Material for this task:
(* ===== verification/ExperimentThm.v ===== *)
(** What a validated experiment guarantees ([benchmark_master.rs]).

    The nodes read their parameters back from the string that the master sends; a validated
    reconfiguration can be carried out by the replicas; and a prepared iteration has its
    nodes in the order of their pids, all of which the client and the partitioning actor
    know. *)

From Stdlib Require Import Strings.String Strings.Ascii.
From stdpp Require Import strings.
From S2P Require Import Prelude Wire Communicator MsgWire PaxosComp PartitioningActor.
From S2P Require Import Client ClientThm ReconfigClient ReconfigClientThm ExpText ExpResults.
From S2P Require Import Suite Experiment.

Import MsgWire PaxosComp ExpText Experiment.
Import Suite(BenchmarkError(..), DeploymentMetaData(..)).
Import Results(DateTimeText).

Open Scope string_scope.
Open Scope Z_scope.

(** ** Validation *)

Section validation.
Context {G : Type}.

(** The nodes of an experiment with [n] nodes initially. *)
Definition reconfig_of (s : string) (n : Z) : option (list Z) :=
  if String.eqb s "single" then Some [n + 1]
  else if String.eqb s "majority" then Some (seqZ (n + 1) (n / 2 + 1))
  else None.

Lemma seqZ_app_length n : 0 <= n -> Z.of_nat (length (seqZ (n + 1) (n / 2 + 1))) = n / 2 + 1.
Proof. intros Hn. rewrite length_seqZ. pose proof (Z.div_pos n 2). lia. Qed.

Lemma get_reconfig_nodes_spec s n :
  0 <= n -> n + (n / 2 + 1) + 1 < 2 ^ 64 ->
  to_lowercase s = "single" \/ to_lowercase s = "majority" ->
  get_reconfig_nodes (E := G) s n = inl (reconfig_of (to_lowercase s) n).
Proof.
  intros Hn Hfit Hs. pose proof (Z.div_pos n 2 Hn ltac:(lia)).
  unfold get_reconfig_nodes, reconfig_of. destruct Hs as [-> | ->]; simpl.
  - unfold u64_add. by rewrite Z.mod_small by lia.
  - unfold u64_add, range. rewrite !(Z.mod_small (n + 1)), (Z.mod_small (n / 2 + 1)) by lia.
    rewrite Z.mod_small by lia. rewrite (proj2 (Z.ltb_lt _ _)) by lia. do 3 f_equal. lia.
Qed.
(** No walk by nodes below [k] is lighter. *)
Lemma phases_least n f : weights n f -> forall k, k <= n ->
  forall l i j, i < n -> j < n -> below k l -> gt (phases k f i j) (walk f i l j) = false.
Proof.
  intros Hw. induction k as [|k IHk]; intros Hk l i j Hi Hj Hl.
  - destruct Hl as [|x l Hx _]; [|lia]. simpl. apply gt_refl. by apply Hw.
  - assert (Hwk : weights n (phases k f)) by (apply phases_weights; [done|lia]).
    assert (Hws : weights n (phases (S k) f)) by (by apply phases_weights).
    assert (Hbn : forall m l, m <= n -> below m l -> below n l).
    { intros m l' Hm Hl'. eapply Forall_impl; [exact Hl'|]. simpl. lia. }
    revert i Hi. induction l as [l IHl] using (induction_ltof1 _ (@length nat)). unfold ltof in IHl.
    intros i Hi. destruct (decide (k ∈ l)) as [Hin|Hnin].
    + apply list_elem_of_split_l in Hin as (l1 & l2 & -> & Hk1).
      apply Forall_app in Hl as [Hl1 Hl2]. apply Forall_cons in Hl2 as [_ Hl2].
      assert (Hl1k : below k l1).
      { apply Forall_forall. intros x Hx. pose proof (proj1 (Forall_forall _ _) Hl1 x Hx) as Hlt. simpl in Hlt.
        assert (x <> k) by (by intros ->). lia. }
      rewrite (walk_app n) by (try done; try lia; by eapply (Hbn (S k))).
      eapply (le_trans _ (add (phases k f i k) (phases k f k j))).
      * by apply Hws.
      * apply weight_add; apply Hwk; lia.
      * apply weight_add; apply (walk_weight n); try done; try lia; by eapply (Hbn (S k)).
      * apply (phase_le n); try done; lia.
      * apply add_mono; try (apply Hwk; lia);
          try (apply (walk_weight n); try done; try lia; by eapply (Hbn (S k))).
        -- apply IHk; try done; lia.
        -- replace (phases k f k j) with (phases (S k) f k j) by (apply (phase_row n); try done; lia).
           apply (IHl l2); [rewrite length_app; simpl; lia|done|lia].
    + assert (Hlk : below k l).
      { apply Forall_forall. intros x Hx. pose proof (proj1 (Forall_forall _ _) Hl x Hx) as Hlt. simpl in Hlt.
        assert (x <> k) by (by intros ->). lia. }
      eapply (le_trans _ (phases k f i j)).
      * by apply Hws.
      * by apply Hwk.
      * apply (walk_weight n); try done. by eapply (Hbn (S k)).
      * apply (phase_le n); try done; lia.
      * apply IHk; try done; lia.
Qed.
Lemma add_rows_ok_elem (a b : tensor F) B T C :
  shape a = [B; T; C] -> shape b = [T; C] ->
  exists r, add a b = Some r /\ shape r = [B; T; C]
    /\ forall i t c, (i < B)%nat -> (t < T)%nat -> (c < C)%nat ->
         elem r [i; t; c] = fadd (elem a [i; t; c]) (elem b [t; c]).
Proof.
  intros Ha Hb. unfold add. rewrite Ha, Hb. cbn.
  rewrite !Nat.eqb_refl. cbn. eexists. split; [reflexivity|]. split; [reflexivity|].
  intros i t c Hi Ht Hc. cbn. unfold broadcast_index. cbn.
  destruct (Nat.eqb_spec C 1), (Nat.eqb_spec T 1), (Nat.eqb_spec B 1); cbn;
    repeat match goal with
           | H : (?n < 1)%nat |- _ => assert (n = 0%nat) as -> by lia; clear H
           | H1 : ?m = 1%nat, H2 : (?n < ?m)%nat |- _ => rewrite H1 in H2
           end;
    reflexivity.
Qed.

Lemma mean1_eq (a : tensor F) B T C :
  shape a = [B; T; C] ->
  exists r, mean1 a = Some r /\ shape r = [B; C]
    /\ forall i c, elem r [i; c]
         = fdiv (fsum (map (fun t => elem a [i; t; c]) (seq 0 T))) (of_nat T).
Proof.
  intros Ha. unfold mean1. rewrite Ha. eexists. split; [reflexivity|].
  split; reflexivity.
Qed.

Problem details:
Nothing but a number should be given for this: how many lines in the entries above contain "with"?

Solution for this task:
3